# brakes need to be pumped several times until they are stiff?



## Cullam3n (Aug 22, 2003)

Hmm... I just resurfaced the rotors and put new pads on the rear (front had more than half left, but I have new pads in the cabinet downstairs), and when you start the car, the brakes are really loose! I checked the master cylinder and it was at the max line.

However, if you pump the brakes a few times, it gets stiffer, until you let go of the pedal for a few seconds, so that it loses the pressure.

First thing I did was check the cap on the master cylinder to make sure it was tight, and I tested it with the cap on and the cap off, and it made no difference. Makes me believe there is a leak, and it's elsewhere.

Next I checked on the ground for leaks anywhere.

Third, I fanagled (read: messed with) the rear calipers and it's a bit stiffer, but still not spectaular. After that I was tired as hell, and Sam Adams was just beginning to work on me. 

Also you might want to note that near the back there is a slight hissing, really faint, somewhat like the high-pitched noise you hear when you turn on a TV.

The brakes (well the rear) were working, because I tried to turn the rotors while my father was stepping on the brakes and they didn't budge.

With my foot on the brake and the other on the gas, the car didn't move that much unless I gave it some real juice. In reverse, it wasn't strong at all! I could move the car without such little gas.
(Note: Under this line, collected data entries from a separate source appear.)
(** ** The file buffer: further properties *)

(** X1. Whatever it is given and however it comes back, [WriteAt]
    keeps the invariant of a buffer: the block size is unchanged and
    not zero, the size is in the range of its type and no block is
    longer than the block size. *)
Theorem WriteAt_keeps_invariant (p : list byte) (offset : Z) (f : file) :
  file_ok f ->
  file_ok (snd (WriteAt p offset f)) /\
  blockSize (snd (WriteAt p offset f)) = blockSize f.
Proof.
  intros Hok. split; [now apply WriteAt_ok|].
  assert (Hloop : forall fuel p num off e n f,
             blockSize (snd (WriteAt_loop fuel p num off e n f)) = blockSize f).
  { induction fuel as [|fuel IH]; intros p0 num off e n f0.
    { destruct p0; reflexivity. }
    destruct p0 as [|x p0]; [reflexivity|]. cbn [WriteAt_loop].
    set (c := if _ <? _ then _ else _).
    pose proof (blockSize_reserve num off c e f0) as Hbs.
    destruct (reserve num off c e f0) as [f1 e1]. simpl in Hbs.
    destruct (slice_from _ off); [|exact Hbs].
    destruct (copy_at _ off (x :: p0)) as [b' m].
    rewrite IH, blockSize_account. exact Hbs. }
  unfold WriteAt. destruct (offset <? 0); [reflexivity|].
  destruct (blockSize f =? 0); [reflexivity|]. apply Hloop.
Qed.

Lemma WriteAt_keeps_invariant_witness :
  let f := write_all writeTests (newFile 8) in
  file_ok f /\ blockSize f = 8.
Proof.
  intros f. split.
  - apply write_all_ok, newFile_ok. lia.
  - pose proof (WriteAt_keeps_invariant (bytes_of "uuuu") 800
                  (write_all (take 6 writeTests) (newFile 8))) as H.
    destruct H as [_ H].
    + apply write_all_ok, newFile_ok. lia.
    + vm_compute. reflexivity.
Defined.
(** Modelled from the spec: Variable and Apply (aesara.graph.basic). A
    variable is identified by an id and carries a type descriptor (a code
    for its rank and dtype); equality of variables is identity. *)
Record variable := mkVar { vid : nat; vty : nat }.

#[global] Instance variable_eq_dec : EqDecision variable.
Proof. solve_decision. Defined.
#[global] Instance variable_countable : Countable variable.
Proof.
  refine (inj_countable' (fun v => (vid v, vty v)) (fun p => mkVar p.1 p.2) _).
  by intros [].
Defined.

Record Apply := mkApply {
  ap_id : nat;
  ap_op : string;
  ap_inputs : list variable;
  ap_outputs : list variable
}.

#[global] Instance Apply_eq_dec : EqDecision Apply.
Proof. solve_decision. Defined.

(** A client is a consumer edge: [(Some a, i)] is input position [i] of the
    node with id [a], [(None, i)] is position [i] of the graph's outputs. *)
Abbreviation client := (option nat * nat)%type.

(** Modelled from the spec: FunctionGraph (aesara.graph.fg): declared inputs,
    outputs, the Apply nodes in insertion order and the client index. *)
Record FunctionGraph := mkFG {
  fg_inputs : list variable;
  fg_outputs : list variable;
  fg_apply_nodes : list Apply;
  fg_clients : gmap variable (gset client)
}.

Definition with_clients (g : FunctionGraph) (m : gmap variable (gset client)) :=
  mkFG (fg_inputs g) (fg_outputs g) (fg_apply_nodes g) m.

(** [get_clients]: the current consumer set of a variable. *)
Definition get_clients (m : gmap variable (gset client)) (v : variable) : gset client :=
  default ∅ (m !! v).

Definition clients_of (g : FunctionGraph) (v : variable) : gset client :=
  get_clients (fg_clients g) v.

Fixpoint node_by_id (ns : list Apply) (a : nat) : option Apply :=
  match ns with
  | [] => None
  | n :: ns' => if Nat.eq_dec (ap_id n) a then Some n else node_by_id ns' a
  end.

(** The variable currently sitting at a client position. *)
Definition pos_var (g : FunctionGraph) (c : client) : option variable :=
  match c with
  | (None, i) => fg_outputs g !! i
  | (Some a, i) => node_by_id (fg_apply_nodes g) a ≫= fun n => ap_inputs n !! i
  end.

Definition set_input (n : Apply) (i : nat) (v : variable) : Apply :=
  mkApply (ap_id n) (ap_op n) (<[i:=v]> (ap_inputs n)) (ap_outputs n).

Fixpoint set_input_first (ns : list Apply) (a i : nat) (v : variable) : list Apply :=
  match ns with
  | [] => []
  | n :: ns' =>
      if Nat.eq_dec (ap_id n) a then set_input n i v :: ns'
      else n :: set_input_first ns' a i v
  end.

(** Write [v] at a client position (the edge itself, not the index). *)
Definition set_pos (g : FunctionGraph) (c : client) (v : variable) : FunctionGraph :=
  match c with
  | (None, i) => mkFG (fg_inputs g) (<[i:=v]> (fg_outputs g)) (fg_apply_nodes g) (fg_clients g)
  | (Some a, i) =>
      mkFG (fg_inputs g) (fg_outputs g) (set_input_first (fg_apply_nodes g) a i v) (fg_clients g)
  end.

(** Client index updates; a variable whose consumer set becomes empty leaves
    the index. *)
Definition cl_del (v : variable) (c : client) (m : gmap variable (gset client)) :=
  let X := get_clients m v ∖ {[c]} in
  if decide (X = ∅) then delete v m else <[v:=X]> m.

Definition cl_add (v : variable) (c : client) (m : gmap variable (gset client)) :=
  <[v:={[c]} ∪ get_clients m v]> m.

(** Move the edge at [c] from [r] to [nw], updating the index with it. *)
Definition move (c : client) (r nw : variable) (g : FunctionGraph) : FunctionGraph :=
  set_pos (with_clients g (cl_add nw c (cl_del r c (fg_clients g)))) c nw.

(** A change of the history: the edge at the client moved from the first
    variable to the second. *)
Abbreviation event := (client * variable * variable)%type.

(** [change_input]: redirect one client edge; the variable found there must
    have the type of the new one. *)
Definition change_input (g : FunctionGraph) (c : client) (nw : variable)
    : (FunctionGraph * option event) + error :=
  match pos_var g c with
  | None => inl (g, None)
  | Some r =>
      if decide (r = nw) then inl (g, None)
      else if decide (vty r = vty nw) then inl (move c r nw g, Some (c, r, nw))
      else inr TypeMismatch
  end.

Fixpoint apply_changes (cs : list client) (nw : variable) (g : FunctionGraph)
    (log : list event) : (FunctionGraph * list event) + (error * FunctionGraph * list event) :=
  match cs with
  | [] => inl (g, log)
  | c :: cs' =>
      match change_input g c nw with
      | inr e => inr (e, g, log)
      | inl (g', None) => apply_changes cs' nw g' log
      | inl (g', Some ev) => apply_changes cs' nw g' (ev :: log)
      end
  end.

(** Undo the history, newest change first. *)
Definition revert (log : list event) (g : FunctionGraph) : FunctionGraph :=
  foldl (fun g' (ev : event) => let '(c, r, nw) := ev in move c nw r g') g log.

(** ** Cycle check by Kahn's algorithm *)

(** Some remaining node produces [v]. *)
Definition produced_by (ns : list Apply) (v : variable) : bool :=
  existsb (fun n => bool_decide (v ∈ ap_outputs n)) ns.

(** Every input of [n] is already available: no remaining node (not even [n]
    itself) still has to produce it. *)
Definition ready (ns : list Apply) (n : Apply) : bool :=
  forallb (fun v => negb (produced_by ns v)) (ap_inputs n).

Fixpoint kahn (fuel : nat) (ns : list Apply) : bool :=
  match ns with
  | [] => true
  | _ :: _ =>
      match fuel with
      | 0 => false
      | S f =>
          match find (ready ns) ns with
          | Some n => kahn f (remove Apply_eq_dec n ns)
          | None => false
          end
      end
  end.

Definition acyclicb (g : FunctionGraph) : bool :=
  kahn (length (fg_apply_nodes g)) (fg_apply_nodes g).

(** [dep_in ns a b]: node [a] of [ns] reads an output of node [b] of [ns]. *)
Definition dep_in (ns : list Apply) (a b : Apply) : Prop :=
  In a ns /\ In b ns /\ exists v, In v (ap_inputs a) /\ In v (ap_outputs b).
So this car is NOT going anywhere until we fix this thing, because it's dangerous. You need to jam it all the way down to stop nice and slow like grandma used to do.™ It tends to make me believe something is up with the front brakes. I didn't get around to play with those like the rear.

I'm really at a loss here... either there is a leak that is so small that it doesn't leak, or... or, I don't know! I'm really at a loss here... can someone help or at least spark some ideas?

-PC


----------



## Cullam3n (Aug 22, 2003)

Oh... on the plus side, it's not squealing! Yet... 

-PC


----------



## Exalta (Jan 21, 2003)

Have you checked the brake fluid level? Are you sure thats brake fluid in there? Try to bleed your brakes.
Have all brake lines checked.

Happened to me before...my pest of a sister put in power steering fluid in my brake fluid reservoir..


----------



## Cullam3n (Aug 22, 2003)

Sorry bout that, I think I just overreacted... lol

I bled all the brake lines on each caliper and it's better... still not spectacular, but MUCH better. 

-PC


----------



## Cullam3n (Aug 22, 2003)

LOL... the brakes were still sucking, so last weekend we were bleeding and bleeding until I realized... the front pads are reversed! 

You can see where they bent because the piston pushed the middle and it the outsides were bent up.

-PC


----------